You’re just not staying with anything long enough to see it work.
There’s a difference. Inconsistency is about not showing up.
What you’re doing is showing up: just across too many directions, and for too short a period of time in each one.
You’re working. You’re thinking. You’re trying to make smart decisions.
But your effort is spread across a series of short commitments instead of one sustained one.
It often looks like this:
You identify a direction that makes sense.
You start executing on it.
You see some early signals: engagement, interest, maybe even a bit of revenue.
But those signals aren’t fully convincing yet. They don’t clearly say, this is it.

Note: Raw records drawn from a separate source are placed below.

(** * Downloads dashboard: aggregation, period-over-period delta, charts

    A shallow embedding of [streamlit_app.py].

    - The warehouse table [streamlit.streamlit.pypi_downloads] is a list of
      rows; the two SQL statements of [monthly_downloads] and
      [weekly_downloads] are evaluated clause by clause (WHERE, GROUP BY with
      SUM, ORDER BY).
    - A data frame is the list of its rows, in index order.
    - A float64 column holds exact rationals, the two infinities or NaN:
      rounding is not modelled, division by zero and NaN are.
    - The page script [main] runs in a small monad that records the elements
      put on the page and lets [st.stop()] end the run. A widget is the
      element it puts on the page and the value the user has given it.

    Columns of the table are taken to be filled (no NULL), sums to stay
    within int64, and the data frame of the query result to hold plain
    int64 and float64 columns. The icon, title and text that the module
    writes before it calls [main] are left out. *)

From Stdlib Require Import ZArith QArith Lia Lqa String Ascii Sorted Permutation.
From Stdlib Require Import OrdersEx.
From stdpp Require Import base option list strings gmap sorting.

Local Open Scope string_scope.
Local Open Scope Z_scope.

(** ** Calendar dates

    A DATE is the number of days since 1970-01-01 (proleptic Gregorian
    calendar), so that the warehouse's comparison of dates is the order of
    [Z]. *)

Module Calendar.

Definition DATE := Z.

(** Days since the epoch of the civil date [y]-[m]-[d]. *)
Definition days_from_civil (y m d : Z) : DATE :=
  let y' := if m <=? 2 then y - 1 else y in
  let era := y' / 400 in
  let yoe := y' - era * 400 in
  let mp := if 2 <? m then m - 3 else m + 9 in
  let doy := (153 * mp + 2) / 5 + d - 1 in
  let doe := yoe * 365 + yoe / 4 - yoe / 100 + doy in
  era * 146097 + doe - 719468.

(** The civil date (year, month, day) of a day number. *)
Definition civil_from_days (z : DATE) : Z * Z * Z :=
  let z' := z + 719468 in
  let era := z' / 146097 in
  let doe := z' - era * 146097 in
  let yoe := (doe - doe / 1460 + doe / 36524 - doe / 146096) / 365 in
  let y := yoe + era * 400 in
  let doy := doe - (365 * yoe + yoe / 4 - yoe / 100) in
  let mp := (5 * doy + 2) / 153 in
  let d := doy - (153 * mp + 2) / 5 + 1 in
  let m := if mp <? 10 then mp + 3 else mp - 9 in
  ((if m <=? 2 then y + 1 else y), m, d).

(** Day of the week, 0 = Sunday; 1970-01-01 was a Thursday. *)
Definition weekday (z : DATE) : Z := (z + 4) mod 7.

Inductive granularity := MONTH | WEEK.

(** [date_trunc(date, MONTH)] is the first day of the month,
    [date_trunc(date, WEEK)] the preceding Sunday. *)
Definition date_trunc (z : DATE) (g : granularity) : DATE :=
  match g with
  | MONTH => let '(y, m, _) := civil_from_days z in days_from_civil y m 1
  | WEEK => z - weekday z
  end.

End Calendar.
Export Calendar.

(** ** float64 values *)

Inductive float64 :=
| Fin (q : Q)
| PInf
| NInf
| NaN.

(** [x / y] of an int64 [x] by a float64 column entry that is an integer or
    missing ([None], the NaN that [shift] puts in front of a group). *)
Definition truediv (x : Z) (y : option Z) : float64 :=
  match y with
  | None => NaN
  | Some y =>
      if y =? 0 then
        if 0 <? x then PInf else if x <? 0 then NInf else NaN
      else Fin (Qred (inject_Z x / inject_Z y))
  end.

Definition fsub (f : float64) (c : Q) : float64 :=
  match f with
  | Fin q => Fin (Qred (q - c))
  | PInf => PInf
  | NInf => NInf
  | NaN => NaN
  end.

Definition fillna (v : Q) (f : float64) : float64 :=
  match f with NaN => Fin v | _ => f end.

(** [a < b] on float64: false as soon as one side is NaN. *)
Definition flt (a b : float64) : bool :=
  match a, b with
  | NaN, _ | _, NaN => false
  | _, NInf => false
  | NInf, _ => true
  | PInf, _ => false
  | Fin _, PInf => true
  | Fin p, Fin q => match (p ?= q)%Q with Lt => true | _ => false end
  end.

(** [a <= b] on float64: false as soon as one side is NaN. *)
Definition fle (a b : float64) : bool :=
  match a, b with
  | NaN, _ | _, NaN => false
  | NInf, _ => true
  | _, NInf => false
  | _, PInf => true
  | PInf, Fin _ => false
  | Fin p, Fin q => match (p ?= q)%Q with Gt => false | _ => true end
  end.

(** ** Tables and data frames *)

(** A row of [pypi_downloads], and of the result of the SQL statement, which
    has the same three columns. *)
Record Row := { date : DATE; project : string; downloads : Z }.

(** A row of the data frame the Aggregator returns: the three columns of the
    query result and the [delta] column. *)
Record DownloadRecord := { row :> Row; delta : float64 }.

Definition key (r : Row) : DATE * string := (date r, project r).

(** ** The SQL statement

    SELECT date_trunc(date, [trunc_to]) as date, project,
           SUM(downloads) as downloads
    FROM streamlit.streamlit.pypi_downloads
    WHERE date >= '[where_date_ge]' AND project NOT IN ([where_project_not_in])
    GROUP BY 1,2
    ORDER BY 1,2 ASC *)
Record statement := {
  trunc_to : granularity;
  where_date_ge : DATE;
  where_project_not_in : list string
}.

(** WHERE date >= start AND project NOT IN (...) *)
Definition where_clause (q : statement) (r : Row) : bool :=
  (where_date_ge q <=? date r) &&
  negb (existsb (String.eqb (project r)) (where_project_not_in q)).

(** The first two SELECT expressions, evaluated on a row of the table. *)
Definition select_key (q : statement) (r : Row) : Row :=
  {| date := date_trunc (date r) (trunc_to q);
     project := project r;
     downloads := downloads r |}.

(** GROUP BY 1,2 with SUM(downloads): one entry per (date, project). *)
Fixpoint group_by_sum (rows : list Row) : gmap (DATE * string) Z :=
  match rows with
  | [] => ∅
  | r :: rows' =>
      let m := group_by_sum rows' in
      <[key r := downloads r + default 0 (m !! key r)]> m
  end.

(** SUM(downloads) over the rows of a group. *)
Definition sum_downloads (rows : list Row) : Z :=
  foldr (λ r acc, downloads r + acc) 0 rows.

Definition group_rows (m : gmap (DATE * string) Z) : list Row :=
  (λ kv, {| date := kv.1.1; project := kv.1.2; downloads := kv.2 |})
    <$> map_to_list m.

(** ORDER BY 1,2 ASC: by date, then by project; strings compare by their
    bytes. *)
Definition string_le (s1 s2 : string) : Prop := String.leb s1 s2 = true.

Definition row_le (r1 r2 : Row) : Prop :=
  date r1 < date r2 ∨ (date r1 = date r2 ∧ string_le (project r1) (project r2)).

#[global] Instance string_le_dec s1 s2 : Decision (string_le s1 s2).
Proof. unfold string_le. apply _. Defined.

#[global] Instance row_le_dec r1 r2 : Decision (row_le r1 r2).
Proof. unfold row_le. apply _. Defined.

Definition order_by (rows : list Row) : list Row := merge_sort row_le rows.

Definition run_statement (q : statement) (tbl : list Row) : list Row :=
  order_by (group_rows (group_by_sum
    (select_key q <$> List.filter (where_clause q) tbl))).

(** Modelled from the spec: [data_sources.big_query] is not among the source
    files. Its [get_data_frame_from_raw_sql] sends the SQL text to the
    warehouse and returns the tabular result, columns (date, project,
    downloads), as a data frame; [tbl] is the content of the table at the
    time of the call. *)
Definition get_data_frame_from_raw_sql (tbl : list Row) (q : statement)
  : list Row :=
  run_statement q tbl.

(** ** The delta column *)

(** [df.groupby(["project"])["downloads"].shift(1)]: next to each row, the
    downloads of the previous row of the same project, and nothing (NaN) at
    the first row of a project. [last] holds, per project, the downloads of
    the latest row seen. *)
Fixpoint groupby_shift (last : gmap string Z) (df : list Row)
  : list (option Z) :=
  match df with
  | [] => []
  | r :: df' =>
      last !! project r
        :: groupby_shift (<[project r := downloads r]> last) df'
  end.

(** [df.groupby(["project"])["downloads"].pct_change()]:
    the column divided by the shifted column, minus one. *)
Definition groupby_pct_change (df : list Row) : list float64 :=
  zip_with (λ r prev, fsub (truediv (downloads r) prev) 1) df
    (groupby_shift ∅ df).

(** [df["delta"] = col] *)
Definition assign_delta (df : list Row) (col : list float64)
  : list DownloadRecord :=
  zip_with Build_DownloadRecord df col.

Definition monthly_sql (start_date : DATE) : statement :=
  {| trunc_to := MONTH;
     where_date_ge := start_date;
     where_project_not_in := ["shiny"] |}.

Definition weekly_sql (start_date : DATE) : statement :=
  {| trunc_to := WEEK;
     where_date_ge := start_date;
     where_project_not_in := ["shiny"] |}.

Definition monthly_downloads (tbl : list Row) (start_date : DATE)
  : list DownloadRecord :=
  let df := get_data_frame_from_raw_sql tbl (monthly_sql start_date) in
  assign_delta df (fillna 0 <$> groupby_pct_change df).

Definition weekly_downloads (tbl : list Row) (start_date : DATE)
  : list DownloadRecord :=
  let df := get_data_frame_from_raw_sql tbl (weekly_sql start_date) in
  assign_delta df (fillna 0 <$> groupby_pct_change df).

(** The Aggregator at a granularity. *)
Definition Aggregator (g : granularity) : list Row → DATE → list DownloadRecord :=
  match g with
  | MONTH => monthly_downloads
  | WEEK => weekly_downloads
  end.

(** The rows of one project, in the order of the data frame. *)
Definition series (p : string) (df : list DownloadRecord)
  : list DownloadRecord :=
  filter (λ r : DownloadRecord, project r = p) df.

(** [downloads[t] / downloads[t-1] - 1] in float64 arithmetic. *)
Definition pct_formula (cur prev : Z) : float64 :=
  fsub (truediv cur (Some prev)) 1.

(** The delta column of a single series computed on its own: [prev] is the
    downloads of the bucket before the series, if there is one. *)
Fixpoint series_delta (prev : option Z) (ds : list Z) : list float64 :=
  match ds with
  | [] => []
  | d :: ds' =>
      fillna 0 (fsub (truediv d prev) 1) :: series_delta (Some d) ds'
  end.

(** The SQL statement of the Aggregator at a granularity. *)
Definition sql_of (g : granularity) (start_date : DATE) : statement :=
  match g with
  | MONTH => monthly_sql start_date
  | WEEK => weekly_sql start_date
  end.

(** ** Chart objects *)

Module Chart.

(** Expressions of the chart grammar, as far as the page uses them. *)
Inductive expr :=
| EDatum (field : string)
| ENum (q : Q)
| EStr (s : string)
| ELt (a b : expr)
| ECond (c a b : expr).

Inductive value :=
| VNum (f : float64)
| VStr (s : string)
| VBool (b : bool)
| VDate (d : DATE).

Inductive selection :=
| selection_single (fields : list string) (nearest : bool) (on empty : string)
| selection_interval (encodings : list string) (empty : string)
| selection_multi (encodings : list string).

Inductive point_opt := point_none | point_true | point_transparent.

Inductive mark :=
| mark_line (point : point_opt)
| mark_circle (size : Z)
| mark_rule (opacity : Z)
| mark_bar.

Inductive scale := scale_default | scale_none | scale_type (t : string).

(** One channel of an encoding: the field, its type after the colon of the
    shorthand, the scale and the number format. *)
Record channel := {
  field : string;
  type : option string;
  scale_of : scale;
  format : option string
}.

Definition shorthand (f : string) : channel :=
  {| field := f; type := None; scale_of := scale_default; format := None |}.

Inductive transform :=
| transform_calculate (as_ : string) (e : expr)
| transform_filter (s : selection).

(** A single view. [encoding] lists the channels in the order they were
    given; the tooltip channel has one entry per field shown. *)
Record view := {
  data : list DownloadRecord;
  mark_of : option mark;
  encoding : list (string * channel);
  transforms : list transform;
  selections : list selection;
  width : option Z
}.

Inductive chart :=
| Layer (views : list view) (interactive : bool)
| VConcat (views : list view).

Definition Chart (source : list DownloadRecord) : view :=
  {| data := source; mark_of := None; encoding := []; transforms := [];
     selections := []; width := None |}.

Definition with_mark (m : mark) (v : view) : view :=
  {| data := data v; mark_of := Some m; encoding := encoding v;
     transforms := transforms v; selections := selections v;
     width := width v |}.

(** [.encode(ch=c)]: a channel given again replaces the earlier one. *)
Definition encode (ch : string) (cs : list channel) (v : view) : view :=
  {| data := data v; mark_of := mark_of v;
     encoding := List.filter (λ e, negb (String.eqb e.1 ch)) (encoding v)
                   ++ ((λ c, (ch, c)) <$> cs);
     transforms := transforms v; selections := selections v;
     width := width v |}.

Definition add_transform (t : transform) (v : view) : view :=
  {| data := data v; mark_of := mark_of v; encoding := encoding v;
     transforms := transforms v ++ [t]; selections := selections v;
     width := width v |}.

Definition add_selection (s : selection) (v : view) : view :=
  {| data := data v; mark_of := mark_of v; encoding := encoding v;
     transforms := transforms v; selections := selections v ++ [s];
     width := width v |}.

Definition properties_width (w : Z) (v : view) : view :=
  {| data := data v; mark_of := mark_of v; encoding := encoding v;
     transforms := transforms v; selections := selections v;
     width := Some w |}.
Definition calculateStatistics (results : list AnalysisResult)
  : AnalysisStatistics :=
  let predictedResults := filter isPredicted results in
  match predictedResults with
  | [] =>
      {| totalTokens := Z.of_nat (length results);
         predictedTokens := 0;
         top1Accuracy := zero; top5Accuracy := zero; top10Accuracy := zero;
         averageRank := zero; averageCumulativeProbability := zero;
         medianRank := zero; medianCumulativeProbability := zero |}
  | _ =>
      let ranks := ranksOf predictedResults in
      let cumulativeProbs := cumulativeProbsOf predictedResults in
      let rankStats := MathUtils.calculateStatistics (map ofZ ranks) in
      let cumulativeProbStats :=
        match cumulativeProbs with
        | [] => {| MathUtils.mean := zero; MathUtils.median := zero;
                   MathUtils.min := zero; MathUtils.max := zero;
                   MathUtils.std := zero |}
        | _ => MathUtils.calculateStatistics cumulativeProbs
        end in
      {| totalTokens := Z.of_nat (length results);
         predictedTokens := Z.of_nat (length predictedResults);
         top1Accuracy := MathUtils.calculateTopKAccuracy ranks 1;
         top5Accuracy := MathUtils.calculateTopKAccuracy ranks 5;
         top10Accuracy := MathUtils.calculateTopKAccuracy ranks 10;
         averageRank := MathUtils.mean rankStats;
         averageCumulativeProbability := MathUtils.mean cumulativeProbStats;
         medianRank := MathUtils.median rankStats;
         medianCumulativeProbability := MathUtils.median cumulativeProbStats |}
  end.

End WithCollaborators.
End Analysis.

(** ** Inputs of the scenarios *)

Module Scenario.
Import Binary64 Analysis.
Local Open Scope string_scope.
Local Open Scope Z_scope.

(** The [Float32Array] with the elements 0.1, 0.5, 0.3 and 0.1: the nearest
    single-precision numbers, [13421773 * 2^-27], [2^-1] and
    [10066330 * 2^-25], read as doubles. *)
Definition distribution : list spec_float :=
  [ofScaled 13421773 (-27); ofScaled 1 (-1); ofScaled 10066330 (-25);
   ofScaled 13421773 (-27)].

Definition half : spec_float := ofScaled 1 (-1).

(** A tokenizer object that decodes every id to the same text. *)
Definition plainTokenizer : TokenizerObject unit :=
  {| tkEncode := fun text w => (Normal [1; 2; 3; 0; 2], w);
     tkDecode := Some (fun ids w => (Normal "tok", w));
     tkDecodeToken := fun id w => (Normal "tok", w) |}.

(** A tokenizer object whose [decode] throws. *)
Definition failingTokenizer : TokenizerObject unit :=
  {| tkEncode := fun text w => (Normal [], w);
     tkDecode := Some (fun ids w => (Throw (JSError "decode failed"), w));
     tkDecodeToken := fun id w => (Normal "tok", w) |}.

Definition loaded (tk : TokenizerObject unit) : TokenizerService unit :=
  {| tokenizer := Some tk |}.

And because you’re someone who sees opportunities easily, it doesn’t take much for something else to enter the picture.
Another idea.
Another channel.
Another approach that seems like it might be more efficient, more scalable, or simply better.
So your attention shifts.
Not dramatically – just enough. And that’s where the reset happens.
Because most things don’t fail in the beginning.
They fail in the middle.
In that stretch where something has started to work, but hasn’t fully proven itself yet.
Where the results are real, but still fragile.
Where it would be easy to walk away… and just as easy to stay, if you knew for certain it would pay off.
That uncertainty is what breaks commitment.
Not laziness. Not lack of discipline.
Uncertainty.
So instead of committing longer, you move.
You adjust the plan.
You explore a new direction.
You follow the next promising signal.
And each time you do that, you reset the clock.
You go back to early-stage effort. Early-stage data. Early-stage results.
Which is why everything can feel inconsistent, even when you’ve been working the entire time.
What’s missing isn’t effort. It’s a defined window of commitment.
Most founders don’t explicitly decide: “I’m going to give this 90 days, no matter what, and evaluate it properly at the end.”
Instead, decisions are made continuously, in real time, based on how things feel.
And how things feel in the middle is almost always unclear.
So one of the simplest – and most powerful – shifts you can make is this:
Decide in advance how long something deserves your focus.
Not based on emotion.
Not based on daily results.
But based on the reality that most meaningful progress takes time to surface.
That might look like:
- choosing one primary growth path
- committing to it for a fixed period (30, 60, or 90 days)
- defining what you’ll actually measure during that time
- and removing the option to pivot prematurely
This doesn’t mean ignoring feedback.
It means giving something enough consistency that the feedback becomes reliable.
Because the truth is, you don’t need to become a more disciplined person.
You need to become a more deliberate one.
Someone who doesn’t just start well, but stays long enough to see what happens when effort is allowed to accumulate.